(** * Cost basis calculation of rotkehlchen/accounting/cost_basis.py

    A shallow embedding of [CostBasisCalculator] and of the data classes it
    works on, followed by the properties of the FIFO matching engine.

    Modelling choices:
    - [FVal] (an exact decimal) is a canonical rational [Qc]; [Timestamp]
      and the tax-free period are integers [Z].
    - [AssetAcquisitionEvent] objects are mutable and shared between the
      pending list, the used list and the matched acquisitions of returned
      results.  They live in a [heap] (a list indexed by a reference) and
      every container stores references.
    - The calculator is threaded explicitly; the module level logger and
      the [MessagesAggregator] are fields of the threaded state.
    - A Python exception ([IndexError], [UnboundLocalError]) is the result
      [None]. *)

From Stdlib Require Import QArith Qcanon Lqa.
From stdpp Require Import gmap strings list numbers.

Open Scope Qc_scope.

(** ** Basic types *)

Abbreviation FVal := Qc (only parsing).
Abbreviation Price := Qc (only parsing).
Abbreviation Timestamp := Z (only parsing).
Abbreviation Asset := string (only parsing).
Abbreviation Location := string (only parsing).
Abbreviation ZERO := (0 : Qc) (only parsing).

(** A reference to an [AssetAcquisitionEvent] object. *)
Abbreviation LotRef := nat (only parsing).

(** The constants of [rotkehlchen.constants] and [Asset.is_fiat], which
    the calculator imports and which are not part of this file. *)
Class RotkiEnv := {
  A_ETH : Asset;
  A_WETH : Asset;
  A_BTC : Asset;
  A_BCH : Asset;
  A_BSV : Asset;
  A_ETC : Asset;
  ETH_DAO_FORK_TS : Timestamp;
  BTC_BCH_FORK_TS : Timestamp;
  BCH_BSV_FORK_TS : Timestamp;
  is_fiat : Asset → bool;
  assets_distinct : NoDup [A_ETH; A_WETH; A_BTC; A_BCH; A_BSV; A_ETC];
}.

(** ** Data classes *)

Record MatchedAcquisition := {
  ma_amount : FVal;
  ma_event : LotRef;
}.

Record CostBasisInfo := {
  taxable_amount : FVal;
  taxable_bought_cost : FVal;
  taxfree_bought_cost : FVal;
  matched_acquisitions : list MatchedAcquisition;
  is_complete : bool;
}.

Inductive AccountingEventType :=
| PREFORK_ACQUISITION
| EVENT_TYPE (name : string).

Record PNL := { pnl_taxable : FVal; pnl_free : FVal }.

(** [PNL()] *)
Definition PNL_new : PNL := {| pnl_taxable := ZERO; pnl_free := ZERO |}.

(** The fields of [ProcessedAccountingEvent] that the calculator sets. *)
Record ProcessedAccountingEvent := {
  ev_type : AccountingEventType;
  ev_notes : string;
  ev_location : Location;
  ev_timestamp : Timestamp;
  ev_asset : Asset;
  ev_taxable_amount : FVal;
  ev_free_amount : FVal;
  ev_price : Price;
  ev_pnl : PNL;
  ev_cost_basis : option CostBasisInfo;
}.

Record AssetAcquisitionEvent := {
  event : ProcessedAccountingEvent;
  remaining_amount : FVal;
}.
(** ** OmadaError *)

(** [OmadaError.__init__]: the instance built from an envelope, or the
    exception the constructor itself raises. *)
Definition OmadaError_init (js : json) : outcome OmadaError :=
  if is_None js then Raise TypeError
  else
    match py_contains "errorCode" js with
    | Raise e => Raise e
    | Ret has_code =>
        match (if has_code then py_getitem js "errorCode" else Ret (JNum 0)) with
        | Raise e => Raise e
        | Ret code =>
            match py_contains "msg" js with
            | Raise e => Raise e
            | Ret has_msg =>
                if has_msg then
                  match py_getitem js "msg" with
                  | Raise e => Raise e
                  | Ret m =>
                      match py_concat3 dquote m dquote with
                      | Raise e => Raise e
                      | Ret quoted => Ret {| errorCode := code; msg := quoted |}
                      end
                  end
                else Ret {| errorCode := code; msg := JNull |}
            end
        end
    end.

(** ** Configuration *)

(** A section as [section.get] sees it: for each option that is set, its
    value after interpolation, or the exception that interpolation raises
    on it ([ConfigparserError] with the name of the class). *)
Abbreviation SectionProxy := (gmap string (outcome string)).

(** The sections that a parser holds after [config.read]. *)
Abbreviation ConfigParser := (gmap string SectionProxy).

(** [value.lower()] on ASCII letters. *)
Definition lower_ascii (c : ascii) : ascii :=
  let n := nat_of_ascii c in
  if (65 <=? n)%nat && (n <=? 90)%nat then ascii_of_nat (n + 32) else c.

Fixpoint lower (s : string) : string :=
  match s with
  | EmptyString => EmptyString
  | String c rest => String (lower_ascii c) (lower rest)
  end.

(** [section.get(option)]: the value, or [None] for an option that is not
    set. *)
Definition section_get (sec : SectionProxy) (opt : string)
  : outcome (option string) :=
  match sec !! opt with
  | None => Ret None
  | Some (Ret v) => Ret (Some v)
  | Some (Raise e) => Raise e
  end.

(** [section.get(option, fallback)]. *)
Definition section_get_fallback (sec : SectionProxy) (opt fallback : string)
  : outcome string :=
  match section_get sec opt with
  | Ret (Some v) => Ret v
  | Ret None => Ret fallback
  | Raise e => Raise e
  end.

(** [section.getboolean(option, fallback)]. *)
Definition getboolean (sec : SectionProxy) (opt : string) (fallback : bool)
  : outcome bool :=
  match section_get sec opt with
  | Raise e => Raise e
  | Ret None => Ret fallback
  | Ret (Some v) =>
      let v := lower v in
      if existsb (String.eqb v) ["1"; "yes"; "true"; "on"] then Ret true
      else if existsb (String.eqb v) ["0"; "no"; "false"; "off"] then Ret false
      else Raise ValueError
  end.

(** [config[name]]. *)
Definition cfg_section (cfg : ConfigParser) (name : string)
  : outcome SectionProxy :=
  match cfg !! name with
  | Some sec => Ret sec
  | None => Raise (KeyError name)
  end.

(** [section.get(option)] as a value of the language. *)
Definition cfg_get (sec : SectionProxy) (opt : string) : outcome json :=
  match section_get sec opt with
  | Ret (Some v) => Ret (JStr v)
  | Ret None => Ret JNull
  | Raise e => Raise e
  end.

(** ** The Omada instance *)

Record Omada := {
  config : option ConfigParser;
  token : json;
  baseurl : option string;
  site : string;
  verify : bool;
  warnings : bool
}.

(** [Omada.__init__].  [files] gives, for the name of a regular file, what
    [config.read] makes of it: the exception the parser raises, or the
    sections the parser holds afterwards; [None] is a name that is not a
    regular file.  [arg_baseurl = None] is the default [baseurl=None]. *)
Definition Omada_init (files : string → option (outcome ConfigParser))
    (arg_config : string) (arg_baseurl : option string) (arg_site : string)
    (arg_verify arg_warnings : bool) : outcome Omada :=
  match arg_baseurl with
  | Some b =>
      Ret {| config := None; token := JNull; baseurl := Some b;
             site := arg_site; verify := arg_verify; warnings := arg_warnings |}
  | None =>
      match files arg_config with
      | Some (Raise e) => Raise e
      | Some (Ret cfg) =>
          match cfg_section cfg "omada" with
          | Raise e => Raise e
          | Ret sec =>
          match section_get sec "baseurl" with
          | Raise e => Raise e
          | Ret b =>
          match cfg_section cfg "omada" with
          | Raise e => Raise e
          | Ret sec =>
          match section_get_fallback sec "site" "Default" with
          | Raise e => Raise e
          | Ret s =>
          match cfg_section cfg "omada" with
          | Raise e => Raise e
          | Ret sec =>
          match getboolean sec "verify" true with
          | Raise e => Raise e
          | Ret v =>
          match cfg_section cfg "omada" with
          | Raise e => Raise e
          | Ret sec =>
          match getboolean sec "warnings" true with
          | Raise e => Raise e
          | Ret wn =>
              Ret {| config := Some cfg; token := JNull; baseurl := b;
                     site := s; verify := v; warnings := wn |}
          end end end end end end end end
      | None => Raise (FileNotFoundError arg_config)
      end
  end.

Definition ApiPath : string := "/api/v2".

(** ** State and effects *)

(** Mutable objects that a caller hands to the client are named by their
    address; the store gives the present value of each. *)
Abbreviation loc := nat.

Record state := {
  self : Omada;
  heap : loc → json;
  sent : list request;
  warned : list string
}.

(** A method runs from a state to an outcome and the state it leaves; an
    exception keeps the changes made before it was raised. *)
Definition M (A : Type) : Type := state → outcome A * state.

#[global] Instance M_ret : MRet M := λ A a st, (Ret a, st).

#[global] Instance M_bind : MBind M := λ A B f m st,
  match m st with
  | (Ret a, st') => f a st'
  | (Raise e, st') => (Raise e, st')
  end.

Definition raise {A} (e : exn) : M A := λ st, (Raise e, st).

Definition lift {A} (o : outcome A) : M A := λ st, (o, st).

Definition this : M Omada := λ st, (Ret (self st), st).

Definition set_token (t : json) : M unit := λ st,
  let o := self st in
  (Ret tt,
   {| self := {| config := config o; token := t; baseurl := baseurl o;
                 site := site o; verify := verify o; warnings := warnings o |};
      heap := heap st; sent := sent st; warned := warned st |}).

Definition self_site : M string := λ st, (Ret (site (self st)), st).

Definition self_warnings : M bool := λ st, (Ret (warnings (self st)), st).

(** [warnings.warn(text, stacklevel=2)]. *)
Definition warn (text : string) : M unit := λ st,
  (Ret tt,
   {| self := self st; heap := heap st; sent := sent st;
      warned := warned st ++ [text] |}).

Definition load (l : loc) : M json := λ st, (Ret (heap st l), st).

Definition store (l : loc) (v : json) : M unit := λ st,
  (Ret tt,
   {| self := self st; heap := <[l := v]> (heap st); sent := sent st;
      warned := warned st |}).

Definition record_request (r : request) (st : state) : state :=
  {| self := self st; heap := heap st; sent := sent st ++ [r];
     warned := warned st |}.

Definition BeaconWarning : string :=
  "settings['beaconControl'] was removed as it causes an error".

(** ** The methods of [Omada] *)

Section Client.

Variable w : world.

(** [timestamp()]: the clock, in whole milliseconds. *)
Definition timestamp : Z := clock w.

(** [self.session.<verb>(url, params=..., data=..., json=...)]. *)
Definition session_request (v : verb) (url : string) (params data js : json)
  : M response := λ st,
  let r := {| req_verb := v; req_url := url; req_params := params;
              req_data := data; req_json := js |} in
  match server w r with
  | Some resp => (Ret resp, record_request r st)
  | None => (Raise ConnectionError, record_request r st)
  end.

(** [response.raise_for_status()]. *)
Definition raise_for_status (resp : response) : M unit :=
  if (400 <=? status_code resp)%Z && (status_code resp <? 600)%Z
  then raise (HTTPError (status_code resp))
  else mret tt.

(** [response.json()]. *)
Definition response_json (resp : response) : M json :=
  match body resp with
  | Some j => mret j
  | None => raise JSONDecodeError
  end.

Definition url_for (path : string) : M string :=
  o ← this;
  match baseurl o with
  | Some b => mret (b +:+ ApiPath +:+ path)
  | None => raise TypeError
  end.

(** The keyword argument [json] of the three request methods is [js] here;
    an argument left out is [JNull]. *)
Definition get (path : string) (params data js : json) : M json :=
  o ← this;
  let params :=
    if is_None params && negb (is_None (token o))
    then JObj {[ "token" := token o; "_" := JNum timestamp ]}
    else params in
  url ← url_for path;
  resp ← session_request GET url params data js;
  raise_for_status resp;;
  js ← response_json resp;
  code ← lift (py_getitem js "errorCode");
  if py_eq_zero code then
    has ← lift (py_contains "result" js);
    if has : bool then lift (py_getitem js "result") else mret JNull
  else
    e ← lift (OmadaError_init js);
    raise (Omada_error e).

Definition post (path : string) (params data js : json) : M json :=
  o ← this;
  let params :=
    if is_None params && negb (is_None (token o))
    then JObj {[ "token" := token o; "_" := JNum timestamp ]}
    else params in
  url ← url_for path;
  resp ← session_request POST url params data js;
  raise_for_status resp;;
  js ← response_json resp;
  code ← lift (py_getitem js "errorCode");
  if py_eq_zero code then
    has ← lift (py_contains "result" js);
    if has : bool then lift (py_getitem js "result") else mret JNull
  else
    e ← lift (OmadaError_init js);
    raise (Omada_error e).

Definition patch (path : string) (params data js : json) : M json :=
  o ← this;
  let params :=
    if is_None params && negb (is_None (token o))
    then JObj {[ "token" := token o; "_" := JNum timestamp ]}
    else params in
  url ← url_for path;
  resp ← session_request PATCH url params data js;
  raise_for_status resp;;
  js ← response_json resp;
  code ← lift (py_getitem js "errorCode");
  if py_eq_zero code then
    has ← lift (py_contains "result" js);
    if has : bool then lift (py_getitem js "result") else mret JNull
  else
    e ← lift (OmadaError_init js);
    raise (Omada_error e).

(** [login(username=None, password=None)]. *)
Definition login (username password : json) : M json :=
  '(username, password) ←
    (if is_None username && is_None password then
       o ← this;
       match config o with
       | None => raise TypeError
       | Some cfg =>
           sec ← lift (cfg_section cfg "omada");
           username ← lift (cfg_get sec "username");
           sec ← lift (cfg_section cfg "omada");
           password ← lift (cfg_get sec "password");
           mret (username, password)
       end
     else mret (username, password));
  result ← post "/login" JNull JNull
             (JObj {[ "username" := username; "password" := password ]});
  t ← lift (py_getitem result "token");
  set_token t;;
  mret result.

Definition logout : M json := post "/logout" JNull JNull JNull.

Definition getLoginStatus : M json := get "/loginStatus" JNull JNull JNull.

Definition getCurrentUser : M json := get "/users/current" JNull JNull JNull.

(** Group types. *)
Definition IPGroup : Z := 0.
Definition MACGroup : Z := 2.

(** In the accessors, [site = None] is the default [site=None]. *)
Definition getSiteGroups (site : option string) (type : option Z) : M json :=
  site ← (match site with None => self_site | Some s => mret s end);
  result ←
    match type with
    | None =>
        get ("/sites/" +:+ site +:+ "/setting/profiles/groups") JNull JNull JNull
    | Some t =>
        get ("/sites/" +:+ site +:+ "/setting/profiles/groups/" +:+ str_of_int t)
            JNull JNull JNull
    end;
  lift (py_getitem result "data").

Definition getPortalCandidates (site : option string) : M json :=
  site ← (match site with None => self_site | Some s => mret s end);
  get ("/sites/" +:+ site +:+ "/setting/portal/candidates") JNull JNull JNull.

Definition getRadiusProfiles (site : option string) : M json :=
  site ← (match site with None => self_site | Some s => mret s end);
  get ("/sites/" +:+ site +:+ "/setting/radiusProfiles") JNull JNull JNull.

******************************

Each line that contains the string "fields" should be copied from the data above.

      the [MessagesAggregator] are fields of the threaded state.
(** The fields of [ProcessedAccountingEvent] that the calculator sets. *)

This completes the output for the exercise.